**Collected data:**
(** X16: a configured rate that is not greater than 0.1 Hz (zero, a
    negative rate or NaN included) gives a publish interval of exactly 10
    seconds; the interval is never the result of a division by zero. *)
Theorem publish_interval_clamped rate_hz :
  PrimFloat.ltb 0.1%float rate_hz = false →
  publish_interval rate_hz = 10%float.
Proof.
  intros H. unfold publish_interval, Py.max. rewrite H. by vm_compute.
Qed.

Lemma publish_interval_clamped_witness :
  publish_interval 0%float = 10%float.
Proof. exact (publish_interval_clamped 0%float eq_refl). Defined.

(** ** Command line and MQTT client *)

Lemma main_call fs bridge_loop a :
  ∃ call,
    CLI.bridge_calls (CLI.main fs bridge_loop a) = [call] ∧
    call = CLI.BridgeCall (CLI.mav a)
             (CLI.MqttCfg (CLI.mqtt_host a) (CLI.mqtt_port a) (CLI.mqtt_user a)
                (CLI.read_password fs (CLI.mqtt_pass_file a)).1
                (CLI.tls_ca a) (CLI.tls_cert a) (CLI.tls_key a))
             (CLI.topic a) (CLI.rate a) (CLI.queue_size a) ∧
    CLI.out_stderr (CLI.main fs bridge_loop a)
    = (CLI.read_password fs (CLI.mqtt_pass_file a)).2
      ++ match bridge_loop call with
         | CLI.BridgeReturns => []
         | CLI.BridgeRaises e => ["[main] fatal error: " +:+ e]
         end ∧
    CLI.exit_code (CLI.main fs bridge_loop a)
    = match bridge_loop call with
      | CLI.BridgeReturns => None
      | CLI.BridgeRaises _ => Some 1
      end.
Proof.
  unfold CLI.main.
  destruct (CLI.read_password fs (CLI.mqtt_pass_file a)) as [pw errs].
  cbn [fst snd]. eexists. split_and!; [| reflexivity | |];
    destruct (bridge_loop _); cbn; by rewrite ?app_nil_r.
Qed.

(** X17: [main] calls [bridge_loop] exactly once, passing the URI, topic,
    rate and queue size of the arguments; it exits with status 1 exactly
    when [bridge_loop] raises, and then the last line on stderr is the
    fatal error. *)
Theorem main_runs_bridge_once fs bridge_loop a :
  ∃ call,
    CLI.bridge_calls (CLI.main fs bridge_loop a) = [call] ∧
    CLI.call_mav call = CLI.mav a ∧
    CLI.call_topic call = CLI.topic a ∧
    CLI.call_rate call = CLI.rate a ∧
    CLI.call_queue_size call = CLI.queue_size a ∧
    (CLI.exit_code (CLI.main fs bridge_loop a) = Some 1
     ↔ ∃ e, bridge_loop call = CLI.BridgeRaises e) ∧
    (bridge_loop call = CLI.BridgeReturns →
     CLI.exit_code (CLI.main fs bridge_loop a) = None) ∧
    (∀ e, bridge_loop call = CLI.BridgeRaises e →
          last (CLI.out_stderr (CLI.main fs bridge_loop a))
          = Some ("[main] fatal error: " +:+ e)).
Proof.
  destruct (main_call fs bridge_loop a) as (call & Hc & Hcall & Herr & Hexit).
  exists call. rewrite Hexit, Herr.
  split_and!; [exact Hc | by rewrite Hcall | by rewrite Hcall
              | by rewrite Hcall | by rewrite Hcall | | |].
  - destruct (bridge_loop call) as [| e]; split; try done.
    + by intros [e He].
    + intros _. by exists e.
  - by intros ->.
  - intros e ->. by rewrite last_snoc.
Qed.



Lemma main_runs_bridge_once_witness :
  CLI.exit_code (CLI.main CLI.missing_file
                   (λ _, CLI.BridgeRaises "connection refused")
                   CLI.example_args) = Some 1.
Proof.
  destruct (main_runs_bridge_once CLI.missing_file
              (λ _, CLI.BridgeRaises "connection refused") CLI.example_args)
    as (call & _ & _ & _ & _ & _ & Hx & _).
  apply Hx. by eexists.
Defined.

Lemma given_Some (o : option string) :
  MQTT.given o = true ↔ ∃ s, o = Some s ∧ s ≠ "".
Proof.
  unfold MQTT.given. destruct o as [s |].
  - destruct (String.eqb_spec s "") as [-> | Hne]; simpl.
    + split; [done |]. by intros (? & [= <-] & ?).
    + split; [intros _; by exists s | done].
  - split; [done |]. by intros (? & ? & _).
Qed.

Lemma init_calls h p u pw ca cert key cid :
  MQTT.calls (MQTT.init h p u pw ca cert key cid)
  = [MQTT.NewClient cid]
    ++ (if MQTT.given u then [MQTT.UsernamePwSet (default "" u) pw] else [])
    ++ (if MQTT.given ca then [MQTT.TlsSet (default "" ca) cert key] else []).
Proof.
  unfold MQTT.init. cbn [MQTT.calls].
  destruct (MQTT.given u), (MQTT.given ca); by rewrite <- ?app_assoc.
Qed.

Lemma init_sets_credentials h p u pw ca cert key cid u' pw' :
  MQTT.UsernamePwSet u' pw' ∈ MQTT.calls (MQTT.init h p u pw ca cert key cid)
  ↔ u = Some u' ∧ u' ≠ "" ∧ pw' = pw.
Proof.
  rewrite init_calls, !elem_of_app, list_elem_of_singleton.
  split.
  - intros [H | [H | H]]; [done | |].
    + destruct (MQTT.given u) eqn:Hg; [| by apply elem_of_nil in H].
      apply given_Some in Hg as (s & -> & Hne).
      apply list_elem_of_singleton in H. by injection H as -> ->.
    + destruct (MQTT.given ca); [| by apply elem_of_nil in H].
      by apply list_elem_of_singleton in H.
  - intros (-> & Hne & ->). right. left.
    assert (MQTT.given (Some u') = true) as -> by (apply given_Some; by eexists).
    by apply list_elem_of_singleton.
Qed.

**Description of the task:**
Once you reach the line with "intros (? & [= <-] & ?)." in the data above, copy it and every line after it exactly, up to and including the line with "eqn:Hg; [| by apply elem_of_nil in H].".

**Output for this task:**
    + split; [done |]. by intros (? & [= <-] & ?).
    + split; [intros _; by exists s | done].
  - split; [done |]. by intros (? & ? & _).
Qed.

Lemma init_calls h p u pw ca cert key cid :
  MQTT.calls (MQTT.init h p u pw ca cert key cid)
  = [MQTT.NewClient cid]
    ++ (if MQTT.given u then [MQTT.UsernamePwSet (default "" u) pw] else [])
    ++ (if MQTT.given ca then [MQTT.TlsSet (default "" ca) cert key] else []).
Proof.
  unfold MQTT.init. cbn [MQTT.calls].
  destruct (MQTT.given u), (MQTT.given ca); by rewrite <- ?app_assoc.
Qed.

Lemma init_sets_credentials h p u pw ca cert key cid u' pw' :
  MQTT.UsernamePwSet u' pw' ∈ MQTT.calls (MQTT.init h p u pw ca cert key cid)
  ↔ u = Some u' ∧ u' ≠ "" ∧ pw' = pw.
Proof.
  rewrite init_calls, !elem_of_app, list_elem_of_singleton.
  split.
  - intros [H | [H | H]]; [done | |].
    + destruct (MQTT.given u) eqn:Hg; [| by apply elem_of_nil in H].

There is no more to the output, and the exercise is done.